# EXTRACTED INFORMATION:
= Beginning of Section =
(** The account is a member somewhere, or is not a fresh signup. *)
Definition provisioned tr u : Prop :=
  exists r, CountOwnMemberships (user_id u) ↦ inr r ∈ tr /\ error r = None /\
    (default 0 (data r) <> 0 \/
     forall created, created_at u = Some created ->
       exists now, Hook Clock ↦ now ∈ tr /\ is_fresh now created = false).

Definition is_exchange (e : event callback_effects) : bool :=
  match e with Ev (ExchangeCode _) _ => true | _ => false end.

Definition is_sign_out (e : event callback_effects) : bool :=
  match e with Ev SignOut _ => true | _ => false end.

Definition exchanged tr : Prop := exists e, e ∈ tr /\ is_exchange e = true.

Definition kept tr : Prop := Forall (fun e => is_sign_out e = false) tr.

Definition admitted tr u : Prop :=
  session_of tr u /\ (exchanged tr -> undisputed tr u) /\ provisioned tr u /\ user_id u <> "" /\ kept tr.

(** What a command needs of the events before it. *)
Definition licensed tr (c : cmd callback_effects) : Prop :=
  match c with
  | Hook (RpcUnlockFounder id) => exists u, user_id u = id /\ admitted tr u
  | DeleteUser id =>
      (exists x, SignOut ↦ inr x ∈ tr) /\
      exists tr0 r, tr = tr0 ++ [@Ev callback_effects (CountMemberships id) (inr r)] /\
        error r = None /\ default 0 (data r) <= 0
  | _ => True
  end.

(** Events that neither seat nor end a session. *)
Definition quiet (e : event callback_effects) : Prop :=
  match e with Ev (Hook _) _ | Ev (RpcSigninMethods _) _ => True | _ => False end.

Definition quietly tr tr' : Prop := exists q, tr' = tr ++ q /\ Forall quiet q.

(** ** Lemmas *)
Lemma quietly_refl tr : quietly tr tr.
Proof. exists []. by rewrite app_nil_r. Qed.

Lemma quietly_snoc tr tr' e : quietly tr tr' -> quiet e -> quietly tr (tr' ++ [e]).
Proof.
  intros (q & -> & Hq) He. exists (q ++ [e]). rewrite app_assoc. split; [done|].
  by apply Forall_snoc.
Qed.

Lemma quietly_trans tr1 tr2 tr3 : quietly tr1 tr2 -> quietly tr2 tr3 -> quietly tr1 tr3.
Proof.
  intros (q & -> & ?) (q' & -> & ?). exists (q ++ q'). rewrite app_assoc.
  split; [done|by apply Forall_app].
Qed.

Ltac quietly := repeat (apply quietly_snoc; [|exact Logic.I]); apply quietly_refl.

Lemma quietly_elem tr tr' e : quietly tr tr' -> e ∈ tr -> e ∈ tr'.
Proof. intros (q & -> & _) ?. apply elem_of_app; by left. Qed.

Lemma quietly_elem_inv tr tr' e : quietly tr tr' -> ~ quiet e -> e ∈ tr' -> e ∈ tr.
Proof.
  intros (q & -> & Hq) He [?|Hin]%elem_of_app; [done|]. rewrite Forall_forall in Hq.
  by apply Hq in Hin.
Qed.

Lemma session_quietly tr tr' u : quietly tr tr' -> session_of tr u <-> session_of tr' u.
Proof.
  intros Hq. split; intros (e & He & Hs); exists e; (split; [|done]).
  - by eapply quietly_elem.
  - eapply quietly_elem_inv; [done| |done]. intros Hc. destruct e as [[] ?]; simpl in *; done.
Qed.

Lemma exchanged_quietly tr tr' : quietly tr tr' -> exchanged tr' -> exchanged tr.
Proof.
  intros Hq (e & He & Hs). exists e. split; [|done]. eapply quietly_elem_inv; [done| |done].
  intros Hc. destruct e as [[] ?]; simpl in *; done.
Qed.

Lemma kept_quietly tr tr' : quietly tr tr' -> kept tr -> kept tr'.
Proof.
  intros (q & -> & Hq) Hk. apply Forall_app. split; [done|]. eapply Forall_impl; [exact Hq|].
  intros [[] ?] Hc; simpl in Hc; done.
Qed.

Lemma undisputed_quietly tr tr' u : quietly tr tr' -> undisputed tr u -> undisputed tr' u.
Proof.
  intros Hq Hd a c Ha Hc. destruct (Hd a c Ha Hc) as [(now & Hn & ?)|(r & l & Hr & ?)].
  - left. exists now. split; [by eapply quietly_elem|done].
  - right. exists r, l. split; [by eapply quietly_elem|done].
Qed.

Lemma admitted_quietly tr tr' u : quietly tr tr' -> admitted tr u -> admitted tr' u.
Proof.
  intros Hq (Hs & Hd & Hp & Hid & Ho). unfold admitted. rewrite <- session_quietly by done.
  split; [done|]. split; [|split; [|split]]; [| |done|by eapply kept_quietly].
  - intros Hex. eapply undisputed_quietly; [done|]. eapply Hd, exchanged_quietly; eauto.
  - destruct Hp as (r & Hr & He & Hc). exists r. split; [by eapply quietly_elem|].
    split; [done|]. destruct Hc as [?|Hc]; [by left|right]. intros c Hcr.
    destruct (Hc c Hcr) as (now & Hn & ?). exists now. split; [by eapply quietly_elem|done].
Qed.

Lemma no_foreign_provider u methods :
  existsb (fun m => bool_decide (m ∉ own_providers u)) methods = false ->
  forall m, m ∈ methods -> m ∈ own_providers u.
Proof.
  intros H m Hm. apply not_true_iff_false in H. rewrite existsb_bool_decide in H.
  destruct (decide (m ∈ own_providers u)); [done|]. destruct H. by exists m.
Qed.

(** Classifying asks only quiet services, and calls safe only an undisputed account. *)
Lemma classify_spec tr user :
  spec licensed (fun tr' o => exists c, o = Done c /\ quietly tr tr' /\
    (c = Safe -> forall u, user = Some u -> undisputed tr' u)) tr (classifyOAuthUser user).
Proof.
  unfold classifyOAuthUser. destruct user as [u|]; [|exec; eexists; repeat split; [quietly|done]].
  destruct (email u) as [a|] eqn:Ha; [|exec; eexists; repeat split; [quietly|]; intros _ ? [=<-] ???; congruence].
  destruct (created_at u) as [c|] eqn:Hc;
    [|exec; eexists; repeat split; [quietly|]; intros _ ? [=<-] ???; congruence].
  exec_cbn. split; [done|]. intros now. destruct (is_fresh now c) eqn:Hf; exec_cbn.
  2: { eexists; repeat split; [quietly|]. intros _ ? [=<-] a' c' ??. left. exists now.
       split; [in_trace|congruence]. }
  unfold signinMethodsForEmail, createServiceRoleSupabaseClient, or_throw. exec.
  all: eexists; repeat split; [quietly|]; intros [=] ? [=<-] a' c' ??; try done.
  right. eexists _, _. repeat split; [|by eauto..|by apply no_foreign_provider].
  assert (a' = a) as -> by congruence. in_trace.
Qed.

(** Deleting an account first sees, as the service role, that it has no membership. *)
Lemma delete_spec tr id x :
  SignOut ↦ inr x ∈ tr ->
  spec licensed (fun tr' o => o = Done tt /\ exists q, tr' = tr ++ q) tr (deleteUnprovisionedUser id).
Proof.
  intros Hx. unfold deleteUnprovisionedUser, createServiceRoleSupabaseClient, or_throw. exec.
  all: try (match goal with |- Done ?v = _ /\ _ => try destruct v end;
    split; [done|]; eexists; rewrite <- ?app_assoc; reflexivity).
  bool_simpl. split; [exists x; do 2 (apply elem_of_app; left); done|].
  eexists _, d. split; [reflexivity|]. split; [by apply dec_stable|lia].
Qed.

(** Unlocking is quiet, needs an admitted account, and cannot fail. *)
Lemma unlock_spec tr u :
  admitted tr u ->
  spec licensed (fun tr' o => o = Done tt /\ quietly tr tr') tr
    (on_hook (unlockSpendOnInboxProof (user_id u))).
Proof.
  intros Hu. unfold on_hook, unlockSpendOnInboxProof, spendUnlockRequirement, unlockSpendForUser,
    StripeWebhook.or_throw. exec.
  all: try (split; [done|quietly]).
  all: try (exists u; split; [done|]; eapply admitted_quietly; [quietly|done]).
Qed.

(** No session stands: it was signed out, or none was established for a named account. *)
Definition unseated tr : Prop :=
  SignOut ↦ inr None ∈ tr \/ forall u, session_of tr u -> user_id u = "".

(** The sign-out itself answered an error, which leaves the session it was to end. *)
Definition sign_out_failed tr : Prop := exists e, SignOut ↦ inr (Some e) ∈ tr.

Lemma signed_out tr (x : option Thrown) : SignOut ↦ inr x ∈ tr -> unseated tr \/ sign_out_failed tr.
Proof. destruct x as [e|]; intros H; [right; by exists e|by left; left]. Qed.

Section route_lemmas.
Context (sign : string -> string) (claims_of : string -> option json) (key : option string).

(** A recovery flow's session: from a recovery link, with the session its token names. *)
Definition recovers tr (sessionId : string) : Prop :=
  exists h r, VerifyOtp h "recovery" ↦ inr r ∈ tr /\
    sessionIdFromAccessToken claims_of (access_token r) = Some sessionId.

Definition establish_post tr (o : outcome RouteError (callback_response + established)) : Prop :=
  match o with
  | Done (inl resp) =>
      (exists e, location resp = ToSignin e) /\ recovery_cookie resp = None /\
      (unseated tr \/ sign_out_failed tr)
  | Done (inr who) =>
      kept tr /\ (forall s, est_recovery who = Some s -> recovers tr s) /\
      (forall u, session_of tr u ->
        est_user who = Some (user_id u) /\ est_created_at who = created_at u /\
        (exchanged tr -> undisputed tr u)) /\
      (forall id, est_user who = Some id -> exists u, session_of tr u)
  | Raised _ => True
  end.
= End of Section =
# WHAT TO DO:
Take from the material above the lines running from the one with "(** The sign-out" through the one with "(forall u, session_of tr u ->", and repeat them exactly, with nothing else.

# ANSWER SECTION:
(** The sign-out itself answered an error, which leaves the session it was to end. *)
Definition sign_out_failed tr : Prop := exists e, SignOut ↦ inr (Some e) ∈ tr.

Lemma signed_out tr (x : option Thrown) : SignOut ↦ inr x ∈ tr -> unseated tr \/ sign_out_failed tr.
Proof. destruct x as [e|]; intros H; [right; by exists e|by left; left]. Qed.

Section route_lemmas.
Context (sign : string -> string) (claims_of : string -> option json) (key : option string).

(** A recovery flow's session: from a recovery link, with the session its token names. *)
Definition recovers tr (sessionId : string) : Prop :=
  exists h r, VerifyOtp h "recovery" ↦ inr r ∈ tr /\
    sessionIdFromAccessToken claims_of (access_token r) = Some sessionId.

Definition establish_post tr (o : outcome RouteError (callback_response + established)) : Prop :=
  match o with
  | Done (inl resp) =>
      (exists e, location resp = ToSignin e) /\ recovery_cookie resp = None /\
      (unseated tr \/ sign_out_failed tr)
  | Done (inr who) =>
      kept tr /\ (forall s, est_recovery who = Some s -> recovers tr s) /\
      (forall u, session_of tr u ->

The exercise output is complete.